The staging is a distinctive mix of technology and nostalgia. Vince Clarke's 'Tank', in which he marshals his computer programmes and occasionally trundles about, looks more like an 1880s Gottlieb Daimler prototype. The sets' most elaborate follies, especially the beautiful hawser-powered dirigible, in which Bell journeys to the centre of the roof, also look like past visions of the future. All of which cleverly complements the olde- worlde, early-Eighties synthesiser sounds to which Clarke's canny and elegant compositions have increasingly returned.
The four Abba covers don't quite merit their central position in the set, though the sight of Vince chewing gum ferociously to hide his embarrassment when forced to join in the formation dancing to 'Voulez Vous' is certainly an amusing one. The Erasure originals sound better, especially the songs from their last album, Chorus; the electronic drumbeats are toughened up, and synth-pop arpeggios sharp and tingling. Bell's tendency to launch without warning into cack-footed pirouettes like the world's worst ballet dancer does not detract from the keenness of his singing.
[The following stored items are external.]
(* ===== verification/Repos.v ===== *)
(** * Repos: the repository's operations

    Models the operations of [agentstategraph/src/repo.rs] that read and move
    refs, as programs of atomic steps over a store other writers share: each
    call of the storage interface is one step, over the in-memory backend
    (which keeps no leaf index, so index upkeep does nothing, and no GC pins).
    The reads and writes of one walk over immutable objects and commits are
    taken as one step. What the code reads from the clock, from the tracing
    context and from the iteration order of a hash map is an argument. A
    repository has no active epoch here. *)
From S2P Require Import Prelude Objects Paths Json Intents Sessions Commits Epochs Taints Stores Memory.
From S2P Require Import Diffs Merges Trees Specs Guards Ancestry Integrity Programs.

(** What the repositories of all processes share, and the speculations each
    instance holds. *)
Record World := {
  w_store : MemoryStorage;
  w_specs : gmap string SpeculationManager;
}.

Definition with_store (w : World) (s : MemoryStorage) : World :=
  {| w_store := s; w_specs := w_specs w |}.

Record Repository := {
  instance : string;
  repo_namespace : Namespace;
  active_session : option string;
  active_session_namespace : option Namespace;
  epoch_seal_strict : bool;
  branch_refs_only : bool;
}.

Definition instance_specs (w : World) (r : Repository) : SpeculationManager :=
  default specs_new (w_specs w !! instance r).

Definition MAX_REF_CAS_ATTEMPTS : nat := 256.

Abbreviation RE := (stop RepoError).
Abbreviation P := (Prog World RE).

(** ** Steps *)

Definition throw_repo {A} (e : RepoError) : P A := fail (Fail e).
Definition lift_repo {A} (r : result RepoError A) : P A := of_result (map_err Fail r).

(** One call of the storage interface. *)
Definition storage {A} (m : stateful MemoryStorage StorageError A) : P A := step (λ w,
  match m (w_store w) with (r, s) => (map_err (λ e, Fail (StorageErr e)) r, with_store w s) end).

(** A tree operation on the store. *)
Definition on_tree {A} (m : stateful MemoryStorage TreeError A) : P A := step (λ w,
  match m (w_store w) with (r, s) => (map_err (λ e, Fail (TreeErr e)) r, with_store w s) end).

(** A read of the store. *)
Definition read_store {A} (f : MemoryStorage → result RE A) : P A :=
  step (reading (λ w, f (w_store w))).

Definition stop_storage {A} (r : result (stop StorageError) A) : result RE A :=
  match r with
  | Ok a => Ok a
  | Err OutOfFuel => Err OutOfFuel
  | Err (Fail e) => Err (Fail (StorageErr e))
  end.

Definition parse_repo_path (path : string) : P StatePath :=
  lift_repo (map_err (λ e, TreeErr (PathNotFound (path_error_to_string e))) (parse path)).

(** [get_commit(id)?.ok_or(e)]. *)
Definition require_commit (id : ObjectId) (e : RepoError) : P Commit :=
  read_store (λ s, ok_or (Fail e) (get_commit s id)).

Definition active_namespace (r : Repository) : Namespace :=
  default (repo_namespace r) (active_session_namespace r).

(** ** Resolving refs *)

Definition prefix_matches (prefix : string) (ids : list ObjectId) : list ObjectId :=
  dedup (merge_sort oid_le (List.filter (λ id, starts_with prefix (oid_to_hex id)) ids)).

Definition resolve_commit_ref (ref_name : string) : P ObjectId :=
  match from_hex ref_name with
  | Some id =>
      found ← read_store (λ s, Ok (has_commit s id));
      if found : bool then mret id else throw_repo (CommitMissing ref_name)
  | None =>
      match normalize_hex_prefix ref_name with
      | None => throw_repo (BranchNotFound ref_name)
      | Some prefix =>
          matches ← read_store (λ s, Ok (prefix_matches prefix (all_commit_ids s)));
          match matches with
          | [] => throw_repo (CommitMissing ref_name)
          | [id] => mret id
          | _ => throw_repo (AmbiguousCommitPrefix ref_name (length matches))
          end
      end
  end.

Definition is_some_of {A} (o : option A) : bool := match o with Some _ => true | None => false end.

Definition resolve_ref (r : Repository) (ref_name : string) : P ObjectId :=
  id ← storage (reading (λ s, get_ref s (active_namespace r) ref_name));
  match id with
  | Some id => mret id
  | None =>
      if branch_refs_only r then
        throw_repo (if is_some_of (from_hex ref_name) || is_some_of (normalize_hex_prefix ref_name)
                    then CommitRefNotAllowed ref_name else BranchNotFound ref_name)
      else resolve_commit_ref ref_name
  end.

Definition head_of (r : Repository) (ref_name : string) : P ObjectId := resolve_ref r ref_name.

(** ** Reading *)

Section reads.
Context `{CH : ContentHash}.

Definition get_inner (r : Repository) (ref_name path : string) : P Object :=
  if path_is_secret path then throw_repo (ReservedPath path) else
  commit_id ← resolve_ref r ref_name;
  commit ← require_commit commit_id (RefMissing ref_name);
  state_path ← parse_repo_path path;
  on_tree (reading (λ s, tree_get s (state_root commit) state_path)).

Definition get_with_intent_inner (r : Repository) (ref_name path : string) (i : Intent) : P Object :=
  _ ← lift_repo (check_secret_read_guard path i);
  commit_id ← resolve_ref r ref_name;
  commit ← require_commit commit_id (RefMissing ref_name);
  state_path ← parse_repo_path path;
  on_tree (reading (λ s, tree_get s (state_root commit) state_path)).

End reads.

(** ** Moving refs *)

Definition enforce_seals (r : Repository) (ref_name : string) (new_target : ObjectId) : P () :=
  read_store (λ s, enforce_epoch_seals (history_fuel (commits s)) (epoch_seal_strict r) s
                     (active_namespace r) ref_name new_target).

Definition guarded_set_ref (r : Repository) (ref_name : string) (new_target : ObjectId) : P () :=
  _ ← lift_repo (refuse_reserved_ref ref_name);
  _ ← enforce_seals r ref_name new_target;
  storage (set_ref (active_namespace r) ref_name new_target).

Definition advance_ref (r : Repository) (ref_name : string) (expected new_target : ObjectId) : P bool :=
  _ ← lift_repo (refuse_reserved_ref ref_name);
  _ ← enforce_seals r ref_name new_target;
  storage (cas_ref (active_namespace r) ref_name expected new_target).

Definition fast_forward_ref (ns : Namespace) (ref_name : string) (expected new_target : ObjectId) :
    P bool := storage (cas_ref ns ref_name expected new_target).

Definition head_for_write (r : Repository) (ref_name : string) : P (ObjectId * bool) :=
  _ ← lift_repo (refuse_reserved_ref ref_name);
  id ← storage (reading (λ s, get_ref s (active_namespace r) ref_name));
  match id with
  | Some id => mret (id, true)
  | None => id ← resolve_ref r ref_name; mret (id, false)
  end.

Definition move_ref (r : Repository) (ref_name : string) (expected : ObjectId) (is_branch : bool)
    (new_target : ObjectId) : P bool :=
  if is_branch then advance_ref r ref_name expected new_target
  else _ ← guarded_set_ref r ref_name new_target; mret true.

(** ** Making commits *)

Section writes.
Context `{CH : ContentHash, CS : CommitSerial}.

(** The builder chain of [create_commit]. *)
Definition commit_builder (root : ObjectId) (ps : list ObjectId) (o : CommitOptions) : CommitBuilder :=
  let b := builder_parents (builder_new root (opt_agent_id o) (opt_authority o) (opt_intent o)) ps in
  let b := match opt_reasoning o with Some x => builder_reasoning b x | None => b end in
  let b := match opt_confidence o with Some x => builder_confidence b x | None => b end in
  match opt_tool_calls o with [] => b | calls => builder_tool_calls b calls end.

Definition put_commit_step (c : Commit) : P () := storage (λ s, (Ok (), put_commit s c)).

(** [put_commit_traced], the default of the trait: one store, then the other. *)
Definition put_commit_traced (c : Commit) (trace : option CommitTrace) : P () :=
  _ ← put_commit_step c;
  match trace with
  | Some t => storage (λ s, (Ok (), set_commit_trace s (commit_id c) t))
  | None => mret ()
  end.

Definition create_commit (r : Repository) (now : Time) (trace : option CommitTrace)
    (root : ObjectId) (ps : list ObjectId) (o : CommitOptions) : P Commit :=
  let commit := build (commit_builder root ps o) now in
  _ ← put_commit_traced commit trace;
  _ ← match active_session r with
      | Some session_id => storage (set_commit_session (commit_id commit) session_id)
      | None => mret ()
      end;
  mret commit.

(** The checks a write makes before it looks at the ref. *)
Definition write_guards (now : Time) (path : string) (o : CommitOptions) : P StatePath :=
  _ ← lift_repo (check_meta_guard path (opt_intent o));
  _ ← (if is_taint_lifecycle_intent (category (opt_intent o)) then mret [] else
       read_store (λ s, map_err Fail (pre_commit_taint_check s now [path] o)));
  parse_repo_path path.

(** One turn of the retry loop: [edit] makes the new root from the head's. *)
Definition write_attempt (r : Repository) (now : Time) (trace : option CommitTrace) (ref_name : string)
    (o : CommitOptions) (edit : ObjectId → stateful MemoryStorage TreeError ObjectId) :
    P (option ObjectId) :=
  '(head_id, is_branch) ← head_for_write r ref_name;
  commit ← require_commit head_id (RefMissing ref_name);
  new_root ← on_tree (edit (state_root commit));
  new_commit ← create_commit r now trace new_root [head_id] o;
  landed ← move_ref r ref_name head_id is_branch (commit_id new_commit);
  mret (if landed : bool then Some (commit_id new_commit) else None).

(** [clock] is the time of each attempt. *)
Definition set_inner (r : Repository) (now : Time) (clock : nat → Time) (trace : option CommitTrace)
    (ref_name path : string) (value : Object) (o : CommitOptions) : P ObjectId :=
  state_path ← write_guards now path o;
  attempts MAX_REF_CAS_ATTEMPTS 0 (Fail WriteConflict) (λ attempt,
    write_attempt r (clock attempt) trace ref_name o (λ root, tree_set root state_path value)).

Definition delete_inner (r : Repository) (now : Time) (clock : nat → Time) (trace : option CommitTrace)
    (ref_name path : string) (o : CommitOptions) : P ObjectId :=
  state_path ← write_guards now path o;
  attempts MAX_REF_CAS_ATTEMPTS 0 (Fail WriteConflict) (λ attempt,
    write_attempt r (clock attempt) trace ref_name o (λ root, tree_delete root state_path)).

(** ** Branches *)

Definition branch (r : Repository) (name from : string) : P ObjectId :=
  _ ← lift_repo (refuse_reserved_ref name);
  taken ← storage (reading (λ s, get_ref s (active_namespace r) name));
  match taken with
  | Some _ => throw_repo (BranchAlreadyExists name)
  | None =>
      commit_id ← resolve_ref r from;
      created ← storage (create_ref (active_namespace r) name commit_id);
      if created : bool then mret commit_id else throw_repo (BranchAlreadyExists name)
  end.

Definition delete_branch (r : Repository) (name : string) : P bool :=
  _ ← lift_repo (refuse_deleting_main name);
  _ ← lift_repo (refuse_reserved_ref name);
  storage (Memory.delete_ref (active_namespace r) name).

Definition delete_branch_if (r : Repository) (name : string) (expected : ObjectId) : P bool :=
  _ ← lift_repo (refuse_deleting_main name);
  _ ← lift_repo (refuse_reserved_ref name);
  storage (cas_delete_ref (active_namespace r) name expected).

Definition list_branches (r : Repository) (prefix : option string) : P (list (string * ObjectId)) :=
  refs ← storage (reading (λ s, list_refs s (active_namespace r) (default EmptyString prefix)));
  mret (List.filter (λ kv, negb (is_reserved_ref kv.1) && negb (is_tracking_ref kv.1)) refs).
End writes.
The entertainment is more or less non-stop. In the interval there is bingo, called by Vince and Andy in lurid jackets. The winner, Howard from Southgate, gets a kiss and a cuddly toy. The second half starts rather slowly, with a Wild West theme that gets out of control, but regains momentum with a fine 'Somewhere over the Rainbow', complete with Dorothian red shoes and a bench, and finishes with Vince playing a portable Casio in a towelling bathrobe. Right down to the well- earned cast bows at the end, the evening has the happy, homespun flamboyance of a school panto on a Hollywood budget.
The beguiling pick 'n' mix sensibility of Erasure's show, is echoed on a global scale at the World Of Music, Arts and Dance (Womad) in cosmopolitan Reading; where Chinese folk is just half a field away from Armenian rockabilly played by Canadians. Now moving into its second decade, Womad has made huge organisational advances since its chaotic beginnings in a Shepton Mallet swamp. The festival might now be an established feature of the musical calendar, but that doesn't make it a routine experience.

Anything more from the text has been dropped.